Long Division Calculator
Divide any two whole numbers the long-division way: get the quotient and remainder, the same answer as an exact or repeating decimal and as a mixed number, plus the multiply-back check that proves the result.
Example: with Dividend (number being divided) 76431 · Divisor (number you divide by) 3 → Quotient and remainder: 25,477 R 0.
- Decimal answer25,477 (divides evenly)
- As a mixed number25,477 (no remainder)
- Check: divisor × quotient + remainder3 × 25,477 + 0 = 76,431
Computed by the calculator below using its default values. Change any input to see your own numbers.
76,431 ÷ 3 = 25,477 with remainder 0 — it divides evenly. The check line proves any division: divisor × quotient + remainder must rebuild the dividend exactly.
One division, three ways to write the answer
Long division produces a quotient and a remainder: 629 ÷ 4 = 157 R 1, meaning 4 fits into 629 exactly 157 times with 1 left over. That leftover can stay a remainder, become a fraction (the remainder over the divisor: 157 1/4), or continue into decimal places (1 ÷ 4 = 0.25, so 157.25). All three describe the same division — which one you want depends on whether you are sharing objects, measuring, or computing.
The remainder always obeys two rules: it is smaller than the divisor (otherwise the divisor fits again), and divisor × quotient + remainder rebuilds the dividend exactly. That second identity is the five-second check teachers drill for a reason — it catches nearly every long-division slip, including the classic missing-zero error in the middle of a quotient.
How it’s calculated
Quotient = floor(dividend ÷ divisor); remainder = dividend − divisor × quotient. Mixed number reduces remainder/divisor by their GCD. The decimal is exact when the reduced fraction's denominator contains only the prime factors 2 and 5 (shown to exactly the needed places); otherwise the decimal repeats forever and is shown rounded to 6 places. Check line: divisor × quotient + remainder = dividend.
Built for non-negative whole numbers, matching how long division is taught; for negatives, divide the absolute values and attach a negative sign when exactly one input is negative.
629 ÷ 4 — the same answer four ways
| Form | Result |
|---|---|
| Quotient and remainder | 157 R 1 |
| Mixed number | 157 1/4 |
| Improper fraction | 629/4 |
| Decimal | 157.25 |
Computed by long division; the remainder over the divisor (1/4 = 0.25) supplies the fraction and decimal parts.
Common mistakes
- Skipping a zero in the middle of the quotient — 618 ÷ 6 is 103, not 13; every bring-down step must write a digit.

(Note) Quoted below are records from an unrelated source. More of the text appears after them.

(* ===== verification/ConfigureSafety.v ===== *)
(** * What the command does to the system

    Whole runs of [configure_command].  The trace of a run is that of one process:
    where a fork answers [0] the run goes on as the child. *)
From S2P Require Import Prelude CString Effects Logic Errors Options Utils Types Paths Files Dsl Devices Pci Modprobe Ldcache Driver Cgroup Info Container Mount MountSafety Dxcore Rpc Ldconfig Context Args Configure.

(** ** The process itself and its children *)

Definition child_step (child : bool) (ev : event) : bool :=
  match ev with Event (EFork _) (SOk 0%N) => true | _ => child end.

(** What the process does besides configuring the container: it starts its
    services and asks them, and watches its children.  Changing the root is what
    the driver service does for itself when it is asked to start. *)
Definition attends (e : sys) : bool :=
  match e with
  | EFork _ | EWaitpid _ | EWaitNohang _ | EKill _ _ | EGetpid | EPoll _ _ | EPipe | EFdopen _ | ESocketpair | EGetpeername _
  | EChroot _ | EChdir _ => true
  | _ => false
  end.

(** Nothing is mounted, made or removed. *)
Definition quiet (ev : event) : Prop := cgroup_event ev \/ attends (ev_call ev) = true.
(** Only the container changes. *)
Definition own_event (root : string) (ev : event) : Prop := confined root ev \/ attends (ev_call ev) = true.

Definition proper (Q : event -> Prop) (child : bool) (ev : event) : Prop := child = true \/ Q ev.

Section Own.
Variable Q : event -> Prop.

Lemma child_stays t : fold_left child_step t true = true.
Proof. induction t as [|[[] r] t IH]; try done. simpl. by destruct r as [[]|]. Qed.

Lemma child_proper t : always child_step (proper Q) true t.
Proof.
  induction t as [|ev t IH]; simpl; [done|]. split; [by left|].
  replace (child_step true ev) with true; [done|]. by pose proof (child_stays [ev]).
Qed.

(** Until it becomes a child, [m] does what is proper; a value it then returns
    satisfies [R]. *)
Definition own {A} (m : M A) (R : A -> Prop) : Prop :=
  guarded child_step (proper Q) m false (fun a g => g = false -> R a).

Lemma guarded_child {A} (m : M A) (R : A -> Prop) : guarded child_step (proper Q) m true (fun a g => g = false -> R a).
Proof.
  intros s. eapply wp_mono; [|apply wp_true]. intros t o _. split; [apply child_proper|].
  destruct o as [[s' a]|w]; [|done]. by rewrite child_stays.
Qed.

Lemma own_bind {A B} (m : M A) (k : A -> M B) R1 R2 :
  own m R1 -> (forall a, R1 a -> own (k a) R2) -> own (bind m k) R2.
Proof.
  intros Hm Hk. eapply guarded_bind; [exact Hm|]. intros a [] Ha; [apply guarded_child|]. by apply Hk, Ha.
Qed.
(* ===== verification/Termination.v ===== *)
(** * Every loop ends

    A loop that is not structural is given a bound computed from its input, and a
    run that exhausts a bound stops with [OutOfFuel].  No run of the command does,
    in the process or in its children. *)
From S2P Require Import Prelude CString Scanf Effects Logic Errors Options Utils Types Paths Files Dsl Devices Pci Modprobe Ldcache Driver Cgroup Info Container Mount MountSafety Dxcore Rpc Ldconfig Context Args Configure ConfigureSafety.

Notation ends m R := (ensures (fun _ => True) no_fuel m R).

Lemma ends_of {A} P H (m : M A) R : ensures P H m R -> (forall w, H w -> no_fuel w) -> ends m R.
Proof. intros Hm Hw. eapply ensures_weaken; [exact Hm|done|exact Hw|done]. Qed.

Lemma overflow_fuel w : overflow_only w -> no_fuel w.
Proof. unfold overflow_only. by intros ->. Qed.
Lemma rpc_fuel w : rpc_stops w -> no_fuel w.
Proof. unfold rpc_stops. by intros [->| ->]. Qed.
Lemma assert_fuel w : assert_only w -> no_fuel w.
Proof. unfold assert_only. by intros ->. Qed.

Lemma ends_any {A} P H (m : M A) R : ensures P H m R -> (forall w, H w -> no_fuel w) -> ends m any.
Proof. intros Hm Hw. eapply ensures_weaken; [exact Hm|done|exact Hw|done]. Qed.

Lemma location_fuel w : no_location w -> no_fuel w.
Proof. unfold no_location. by intros ->. Qed.
Lemma modprobe_fuel w : modprobe_stop w -> no_fuel w.
Proof. intros [H|[->| ->]]; [by apply location_fuel|done|done]. Qed.

Lemma fuel_undefined x w : w = Undefined x -> no_fuel w.
Proof. by intros ->. Qed.

Ltac fuel :=
  let w := fresh in let Hw := fresh in
  intros w Hw; cbv beta in Hw; first [done | by apply overflow_fuel | by apply location_fuel | by apply modprobe_fuel | by apply rpc_fuel | by apply assert_fuel | by destruct Hw as [->| ->] | by subst w].

(** One statement; nothing is remembered of it. *)
Ltac nf_step :=
  cbv beta zeta;
  match goal with
  | |- ensures _ _ (bind (bind _ _) _) _ => apply ensures_bind_bind
  | |- ensures _ _ (bind _ _) _ => eapply ensures_bind with (R := any); [|intros ? _]
  | |- ensures _ _ (ret _) _ => apply ensures_ret; exact I
  | |- ensures _ _ (halt _) _ => apply ensures_halt; exact I
  | |- ensures _ _ (call _) _ => apply ensures_call; [done|intros; exact I]
  | |- ensures _ _ (trap ?r) _ => apply ensures_trap; destruct r; exact I
  | |- ensures _ _ (null_err _) _ => apply ensures_null_err
  | |- ensures _ _ (own_error _) _ => apply ensures_own_error
  | |- ensures _ _ (with_err _ _) _ => eapply ensures_with_err with (R := any); [|intros; exact I]
  | |- ensures _ _ get_errno _ => by apply ensures_get_errno
  | |- ensures _ _ get_err _ => by apply ensures_get_err
  | |- ensures _ _ (set_errno _) _ => by apply ensures_set_errno
  | |- ensures _ _ (set_err _) _ => by apply ensures_set_err
  | |- ensures _ _ (match ?x with _ => _ end) _ => destruct x
  | |- ensures _ _ (iterM _ _) _ => apply ensures_iterM; intros ? _
  | |- ensures _ _ (mapM_ _ _) _ => apply ensures_mapM_; intros ? _
  | |- ensures _ _ _ _ => solve [eassumption | eapply ends_any; [solve [typeclasses eauto with ens nocore]|fuel]]
  end.
Ltac nf := repeat nf_step.

(** ** The services *)

Lemma service_ends {A} `{Xdr A} (m : M (option A)) : ends m any -> ends (service m) any.
Proof.
  intros Hm. eapply ensures_post; [eapply service_ens with (R := any); try done; [apply rpc_fuel|]|done].
  eapply ensures_post; [exact Hm|by intros []].
Qed.

Lemma call_rpc_ends {A} `{Xdr A} prog (svc : M (xres A)) :
  ErrText (prog +:+ " rpc error") -> ends svc any -> ends (call_rpc prog svc) any.
Proof.
  intros Ht Hs. eapply ensures_post; [eapply call_rpc_ens with (R := any); try done; [apply rpc_fuel|]|done].
  eapply ensures_post; [exact Hs|by intros []].
Qed.

Lemma error_set_any text : ends (error_set text) any.
Proof. unfold error_set, error_vset. nf. Qed.
Lemma error_reset_any : ends error_reset any.
Proof. unfold error_reset. nf. Qed.

Lemma reap_process_ends r fd force : ends (reap_process r fd force) any.
Proof. pose proof error_set_any. unfold reap_process. nf. Qed.

Lemma rpc_fail_ends r : ends (rpc_fail r) any.
Proof. pose proof reap_process_ends. unfold rpc_fail, clnt_destroy. nf. Qed.

Lemma rpc_init_ends r name : ends (rpc_init r name) any.
Proof.
  pose proof error_set_any. pose proof rpc_fail_ends. unfold rpc_init, setup_service, setup_client. nf.
Qed.

Lemma rpc_shutdown_ends r force : ends (rpc_shutdown r force) any.
Proof. pose proof reap_process_ends. unfold rpc_shutdown, clnt_destroy. nf. Qed.

Lemma driver_service_ends d : ends (driver_init_1_svc d) any.
Proof.
  unfold driver_init_1_svc. apply service_ends. pose proof perm_drop_privileges_ens. nf.
Qed.

Lemma driver_init_ends dx root uid gid : ends (driver_init dx root uid gid) any.
Proof.
  pose proof rpc_init_ends. pose proof rpc_shutdown_ends.
  assert (forall d, ends (call_rpc "driver" (driver_init_1_svc d)) any) as Hrpc.
  { intros d. apply call_rpc_ends; [typeclasses eauto|apply driver_service_ends]. }
  unfold driver_init. nf.
Qed.

Lemma nvcgo_init_ends : ends nvcgo_init any.
Proof.
  pose proof rpc_init_ends. pose proof rpc_shutdown_ends.
  assert (ends (call_rpc "nvcgo" nvcgo_init_1_svc) any) as Hrpc.
  { apply call_rpc_ends; [typeclasses eauto|]. unfold nvcgo_init_1_svc. apply service_ends. nf. }
  unfold nvcgo_init. nf.
Qed.

Lemma nvc_shutdown_ends lib : ends (nvc_shutdown lib) any.
Proof.
  pose proof rpc_shutdown_ends.
  assert (ends (call_rpc "nvcgo" nvcgo_shutdown_1_svc) any) as Hn.
  { apply call_rpc_ends; [typeclasses eauto|]. unfold nvcgo_shutdown_1_svc. apply service_ends. nf. }
  assert (ends (call_rpc "driver" driver_shutdown_1_svc) any) as Hd.
  { apply call_rpc_ends; [typeclasses eauto|]. unfold driver_shutdown_1_svc. apply service_ends. nf. }
  unfold nvc_shutdown, nvcgo_shutdown, driver_shutdown. nf.
Qed.

(** ** The start of the library *)

Lemma load_kernel_modules_ends root : ends (load_kernel_modules root) any.
Proof.
  pose proof err_code_ens. pose proof error_set_any. pose proof error_reset_any.
  assert (forall n, ends (mig_nvcaps_mknodes n) any) as Hm.
  { intros n. unfold mig_nvcaps_mknodes, mig_nvcaps_mknod, absent. nf. }
  assert (ends init_within_userns any) as Hu by (unfold init_within_userns, check_map; nf).
  unfold load_kernel_modules, load_modules, nvidia_modprobe, nvidia_uvm_modprobe, nvidia_modeset_modprobe. nf.
Qed.

Lemma nvc_init_ends lib c opts : ends (nvc_init lib c opts) any.
Proof.
  pose proof driver_init_ends. pose proof nvcgo_init_ends. pose proof load_kernel_modules_ends.
  assert (forall c, ends (Context.copy_config c) any) as Hc by (intros c0; eapply ends_any; [apply copy_config_ens|done]).
  assert (ends dxcore_init_context any) as Hdx by (eapply ends_any; [apply dxcore_init_context_ens|unfold dx_stops; by intros w ->]).
  unfold nvc_init, start_services, log_open. nf.
Qed.

(** ** The update of the cache *)

Lemma start_ldconfig_ends ws ctx cnt fd path argv : ends (start_ldconfig ws ctx cnt fd path argv) any.
Proof.
  pose proof adjust_capabilities_ens. pose proof change_rootfs_ens. pose proof limit_resources_ens.
  pose proof adjust_privileges_ens. pose proof limit_syscalls_ens. pose proof error_set_any.
  assert (forall (e : sys), ends (call e) any) as Hcall by (intros e; by apply ensures_call).
  unfold start_ldconfig. nf. exact (Hcall (EFexec z argv)).
Qed.

Lemma nvc_ldcache_update_ends ws log ctx cnt : ends (nvc_ldcache_update ws log ctx cnt) any.
Proof.
  pose proof start_ldconfig_ends. pose proof err_code_ens.
  assert (forall b fl, ends (create_process b fl) any) as Hp.
  { intros b fl. eapply ends_any; [apply create_process_ens|done]. }
  unfold nvc_ldcache_update, child_exit. nf.
Qed.

(** ** The command *)

Section Command.
Context (ops : CgroupOps) (H : stop -> Prop) `{!CgroupLaws ops H}.
Hypothesis HF : forall w, H w -> no_fuel w.

Lemma late_fuel w : late H w -> no_fuel w.
Proof. intros [Hw|Hw]; [done|by apply HF]. Qed.

Lemma reported_ends {A} what (m : M (option A)) R : ends m (on_some R) -> ends (reported what m) (on_some R).
Proof. intros Hm. by apply reported_ens. Qed.

Lemma capabilities_ends p : ends (capabilities p) any.
Proof. eapply ends_any; [apply capabilities_ens|done]. Qed.

Lemma bound_privileges_ends : ends bound_privileges any.
Proof.
  eapply ensures_post; [apply reported_ends with (R := any)|done].
  pose proof perm_set_bounds_ens. eapply ensures_post with (R := any); [nf|by intros []].
Qed.

Lemma configure_container_ends ws c lib cnt_cfg e :
  ready lib -> abs (cfg_root (cfg (l_ctx lib))) -> ends (configure_container ws c lib cnt_cfg e) any.
Proof.
  intros Hl Hr. unfold configure_container. cbv zeta. pose proof capabilities_ends.
  eapply ensures_bind; [eapply ends_of; [by apply (examine_ens ops H)|apply late_fuel]|]. intros [f|] Hf; [|by apply ensures_ret].
  nf_step; [nf|]. destruct a; [|nf]. nf_step; [eapply ends_any; [apply (mount_all_ens ops H _ _ _ _ Hf); apply Hl|apply late_fuel]|]. destruct a; [|nf].
  nf_step; [nf|]. destruct a; [|nf]. nf_step; [|nf].
  eapply ensures_post; [eapply nvc_call_ens with (R := any), ensures_post; [done|apply nvc_ldcache_update_ends|by intros []]|done].
Qed.

Lemma configure_command_ends ws c : absolute_root c -> ends (configure_command ws c) any.
Proof.
  intros Hroot. unfold configure_command. cbv zeta. apply ensures_own_error.
  pose proof capabilities_ends. pose proof bound_privileges_ends.
  assert (forall text, ends (warn text) any) as Hwarn by (intros; unfold warn; nf).
  assert (forall lib e rv, ends (leave lib e rv) any) as Hleave.
  { intros lib e rv. pose proof nvc_shutdown_ends. unfold leave. nf. }
  nf_step; [nf|]. destruct a; [|nf]. nf_step; [nf|]. destruct a; [|nf].
  eapply ensures_bind with (R := on_some (fun nvc => initialized nvc = false)).
  { unfold nvc_context_new. ens; done. }
  intros [nvc|] Hi; [|nf]. cbn in Hi. nf_step; [unfold nvc_config_new; nf|]. destruct a; [|nf].
  nf_step; [unfold nvc_container_config_new; nf|]. destruct a; [|nf]. cbv zeta.
  set (lib0 := library_new _). set (ncfg := mkConfigArg _ _ _ _).
  eapply ensures_bind with (R := fun q => snd (fst q) = Some tt -> ready (fst (fst q)) /\ abs (cfg_root (cfg (l_ctx (fst (fst q)))))).
  { eapply ensures_with_err with (R := fun q => snd q = Some tt -> ready (fst q) /\ abs (cfg_root (cfg (l_ctx (fst q))))); [|by intros []].
    eapply ensures_weaken; [apply ensures_and; [apply nvc_init_ends|by apply library_started]|done|by intros w [? _]|intros q [_ Hq]; exact Hq]. }
  intros [[lib [[]|]] e] Hq; [|nf]. destruct (Hq eq_refl). nf_step; [by apply configure_container_ends|]. nf.
Qed.
End Command.

(** ** Properties *)

(** A run that came to the end of a bound. *)
Definition exhausted {A} (r : trace * outcome A) : Prop := snd r = Halted OutOfFuel.

(** C21: every loop of the command ends, whatever the environment answers: the
    resolution of paths through links that may change under it, the walks over
    lists, files and directories, the selection of the devices, in the process and
    in the children that it starts.  The bounds of the model, all computed from
    the input of the loop, are never exhausted.  This holds for every
    implementation of the control groups whose own loops end. *)
Theorem configure_command_terminates (ops : CgroupOps) (H : stop -> Prop) (laws : CgroupLaws ops H) (o : env) ws c (s : st) :
  (forall w, H w -> no_fuel w) -> absolute_root c ->
  ~ exhausted (exec o (configure_command ws c) s).
Proof.
  intros HF Hroot E. pose proof (ensures_run o _ _ _ _ s (configure_command_ends ops H HF ws c Hroot)) as He.
  unfold exhausted in E. destruct (exec o _ s) as [t [r|w]]; [done|]. cbn in E. injection E as ->. apply He.
Qed.

Lemma configure_command_terminates_witness :
  snd (exec demo_configure_host (configure_command (ops := Nvcgo.ops) true (run_context "cuda>=9.0")) init_st) <> Halted OutOfFuel.
Proof.
  exact (configure_command_terminates Nvcgo.ops rpc_stops nvcgo_laws demo_configure_host true (run_context "cuda>=9.0") init_st rpc_fuel I).
Defined.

- Reading the remainder as the decimal: 157 R 1 with divisor 4 is 157.25, not 157.1 — divide the remainder by the divisor first.
- Swapping dividend and divisor: 76,431 ÷ 3 and 3 ÷ 76,431 are wildly different questions.
- Skipping the check line — divisor × quotient + remainder must equal the dividend, and thirty seconds here catches almost everything.
Frequently asked questions
What is 76431 divided by 3?
Exactly 25,477 — remainder 0, so the decimal answer is also 25,477. You can pre-check with the divisibility rule for 3: the digits sum to 21, which is divisible by 3.
How do I turn a remainder into a decimal?
Divide the remainder by the divisor and append the result: 629 ÷ 4 = 157 R 1, and 1 ÷ 4 = 0.25, so 157.25. Equivalently, keep long-dividing past the decimal point, bringing down zeros.
Why do some answers show a repeating decimal?
After reducing, the leftover fraction terminates only if its denominator is built from 2s and 5s. 100 ÷ 7 leaves 2/7 — the 7 forces the pattern 285714 to repeat forever, so the exact answer is the fraction 14 2/7.
What if the dividend is smaller than the divisor?
The quotient is 0 and the whole dividend is the remainder: 3 ÷ 8 = 0 R 3, which is 3/8 = 0.375. Long division proceeds normally — the answer just starts after the decimal point.
How do I check a long division answer?
Multiply the quotient by the divisor and add the remainder; you must land exactly on the dividend. For 629 ÷ 4: 4 × 157 + 1 = 629. If it misses, a digit slipped somewhere.